I often prefer to imagine Packer this way for the giggles, and for those with an inclination toward exploring the matter, I think it's healthy to contextualize this without falling prey to the conjecture.

Some of the best reactionary publications of the LDS Church surface during and just after the scholarly normalization of philosophical and scientific work on intersexuality in the 50s and 60s.

Just like Darwin, Huxley, and Wallace did to disrupt Victorian thought on how life came to be by demonstrating the inescapable validity of evolution, so too, did work attributed to Money and Ehrhardt (and John and Joan Hampson to some degree) demonstrate the inescapable validity of a relativized 'gender' separate and apart from biological 'sex'.[1]

What we ended up with was a tsunami of work from philosophers and scientists laying legitimate claim to a divergence—forever—from Victorian era thinking on sex.

In other words, there was a tremendous disruption in the way we think about (i) our sexual physiology, (ii) our gender identification, and (iii) how we experience sexual attraction.

This detachment from gender-essentialism sent proverbial earthquakes throughout conservative America and beyond that still echo to this day. Preachers throughout America united in reacting and rejecting the very idea that this could ever be the case—Mormonism was just a tiny piece of it.

Ultimately, conservative America felt the weight of very real justifications for sexual divergence that didn't stem from temptation, succumbing to sin, or some other irrelevant character attribution.

The only ways that they knew how to react were to simply reject that those justifications could usurp religious authority on the matter.

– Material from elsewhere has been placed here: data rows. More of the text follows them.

(* ===== verification/Sample.v ===== *)
(** * A concrete world and a concrete store

    The theorems of the development speak about every world and every store;
    their witnesses run here.  Nothing fails in this world, a second passes
    between two answers, and every generated identifier is new. *)

From stdpp Require Import pretty.
From S2P Require Import Prelude.
From S2P Require Import Float64.
From S2P Require Import Cost.
From S2P Require Import Database.
From S2P Require Import Schema.
From S2P Require Import ModelAccess.
From S2P Require Import RequestLogs.
From S2P Require Import Reservation.
From S2P Require Import Settlement.

Definition calm : env :=
  {| env_now n := Z.of_nat n * second; env_fault _ := None;
     env_id n := "id-" +:+ pretty (N.of_nat n);
     env_random n := String.list_ascii_of_string (pretty (N.of_nat n)); env_order _ := [] |}.

Lemma calm_quiet : quiet calm.
Proof. done. Qed.

(** The same world later, when identifiers look different. *)
Definition later : env :=
  {| env_now n := Z.of_nat (1000 + n) * second; env_fault _ := None;
     env_id n := "new-" +:+ pretty (N.of_nat n);
     env_random n := String.list_ascii_of_string (pretty (N.of_nat n)); env_order _ := [] |}.

Lemma later_quiet : quiet later.
Proof. done. Qed.

#[export] Instance utc : TimeZone := λ _, 0.
#[export] Instance plain_uuid : NameUUID := λ s, "step:" +:+ s.
#[export] Existing Instance amd64.

Definition acme : Tenant :=
  {| t_ID := "acme"; t_Name := "Acme"; t_OwnerEmail := "owner@acme.test"; t_PasswordHash := "";
     t_MustChangePassword := false; t_PasswordVersion := 0; t_Enabled := true;
     t_IsAdmin := false; t_BalanceNanoUSD := 0; t_RateLimitPerMinute := None;
     t_TokenLimitDaily := None; t_TokensUsedToday := 0; t_TokensUsedOn := None;
     t_ModelAllowlist := []; t_ExpiresAt := None; t_GitHubID := None; t_GitHubLogin := "";
     t_HeatmapShareToken := None |}.

Definition acme_key : APIKey :=
  {| k_ID := "key"; k_TenantID := "acme"; k_Name := "ci"; k_Source := "web"; k_DeviceName := "";
     k_DeviceOS := ""; k_DeviceArch := ""; k_RAIVersion := ""; k_KeyHash := "h";
     k_KeyCiphertext := None; k_Prefix := "ra_"; k_Enabled := true;
     k_RateLimitPerMinute := None; k_TokenLimitDaily := None; k_TokensUsedToday := 0;
     k_TokensUsedOn := None; k_ModelAllowlist := []; k_ExpiresAt := None |}.

Definition acme_context : KeyContext :=
  {| kc_APIKey := acme_key; kc_TenantName := "Acme"; kc_TenantEnabled := true;
     kc_TenantBalance := 0; kc_TenantRateLimit := None; kc_TenantTokenLimit := None;
     kc_TenantModels := []; kc_TenantDailyTokens := 0; kc_TenantDailyTokensDay := None;
     kc_SubscriptionModelGrants := []; kc_TenantExpiresAt := None |}.

Definition account : ParentSubscription :=
  {| ps_ID := "account"; ps_UpstreamCredentialID := "cred"; ps_UpstreamAuthIndex := "auth";
     ps_UpstreamCredentialName := "cred"; ps_Name := "Account"; ps_Provider := "codex";
     ps_PlanType := "pro"; ps_Status := "active"; ps_UpstreamUnavailable := false;
     ps_CapacityMode := ParentCapacityObserved; ps_AllocationLimitPPM := 1000000;
     ps_Enabled := true; ps_UpstreamModelAllowlist := []; ps_ModelAllowlist := [];
     ps_LastSyncedAt := None; ps_QuotaSupported := true; ps_QuotaProbeStatus := "ok";
     ps_QuotaProbeError := ""; ps_QuotaObservedAt := None; ps_QuotaSnapshot := None;
     ps_Metadata := None; ps_CreatedAt := 0 |}.

Definition half_share : ChildSubscription :=
  {| c_ID := "share"; c_TenantID := "acme"; c_ParentSubscriptionID := "account"; c_Name := "Half";
     c_AllocationPPM := 500000; c_Priority := 1; c_Enabled := true; c_ModelAllowlist := [];
     c_StartsAt := 0; c_ExpiresAt := None; c_CreatedAt := 0 |}.

(** The account meters 2000 nano-dollars a week. *)
Definition week : Z := 7 * 86400 * second.

Definition weekly : ParentQuotaWindow :=
  {| pw_ParentSubscriptionID := "account"; pw_Kind := "weekly"; pw_LimitNanoUSD := 2000;
     pw_ResetsAt := week; pw_Source := ""; pw_ObservedUsedPercent := None;
     pw_ObservedAt := None |}.

(** Acme pays by balance here, and by its share of the account in [shared_store]. *)
Definition balance_store : tables :=
  empty_tables <| tb_tenants := <["acme" := acme]> (∅ : gmap string Tenant); tb_api_keys := <["key" := acme_key]> (∅ : gmap string APIKey) |>.

Definition shared_store : tables :=
  balance_store <| tb_parents := <["account" := account]> (∅ : gmap string ParentSubscription); tb_children := <["share" := half_share]> (∅ : gmap string ChildSubscription) |>.

Definition ask (id : string) : AdmissionInput :=
  {| ai_RequestID := id; ai_Key := acme_context; ai_Model := "gpt-5"; ai_BalanceReserve := 100;
     ai_QuotaReserve := 300; ai_PriceConfigured := true; ai_PriceSnapshot := "";
     ai_ExpiresAt := 3600 * second |}.

Definition no_texts : LogTexts :=
  Build_LogTexts "" "" "" "" "" "" "" "" "" "" "" "" "" "" "" "" "" "" "" "" "" "" "" "" ""
    false None None 0.

Definition usage_of (tokens : Z) : Usage := Build_Usage 0 0 0 0 0 tokens 0 0 0.

(** The log of a paid step. *)
Definition paid (cost tokens startedAt : Z) : LogInput :=
  {| li_BillingSource := SourceUnset; li_LogUnit := LogUnitStep; li_ID := ""; li_TenantID := "acme";
     li_APIKeyID := "key"; li_ReservationRequestID := ""; li_UpstreamRequestID := "";
     li_Model := "gpt-5"; li_ActualModel := "gpt-5"; li_ParentSubscriptionID := "";
     li_ChildSubscriptionID := ""; li_StatusCode := 200; li_PricingComplete := true;
     li_Settled := true; li_Usage := usage_of tokens;
     li_CostNanoUSD := Some cost; li_Price := None; li_ReservedNanoUSD := 0; li_LatencyMS := 0;
     li_RequestBodyBytes := 0; li_ResponseBodyBytes := 0; li_StartedAt := startedAt;
     li_CompletedAt := startedAt; li_Texts := no_texts; li_Detail := None |}.

(** A paid turn of a WebSocket request. *)
Definition turn_of (requestID turnID : string) (cost : Z) : WebSocketTurnAccrual :=
  {| ws_RequestID := requestID; ws_TurnID := turnID; ws_Model := "gpt-5"; ws_Usage := zero_usage;
     ws_CostNanoUSD := cost; ws_PricingComplete := true; ws_RequestBodyBytes := 0;
     ws_ResponseBodyBytes := 0; ws_LatencyMS := 0; ws_StartedAt := second;
     ws_CompletedAt := 2 * second; ws_Log := paid cost 10 second |}.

And look how well that's working for them.


Notes:

[1] This early work was performed through a gender-essentialist hermeneutic, as these psychiatrists considered biologically intersex babies 'medical emergencies' that required immediate genital mutilation to conform to conservative social norms. (Fausto-Sterling) Later work in this area corrected for this, and many specialists require that the patient grow into an identity before broaching the topic of surgery. Many patients decide never to have surgery.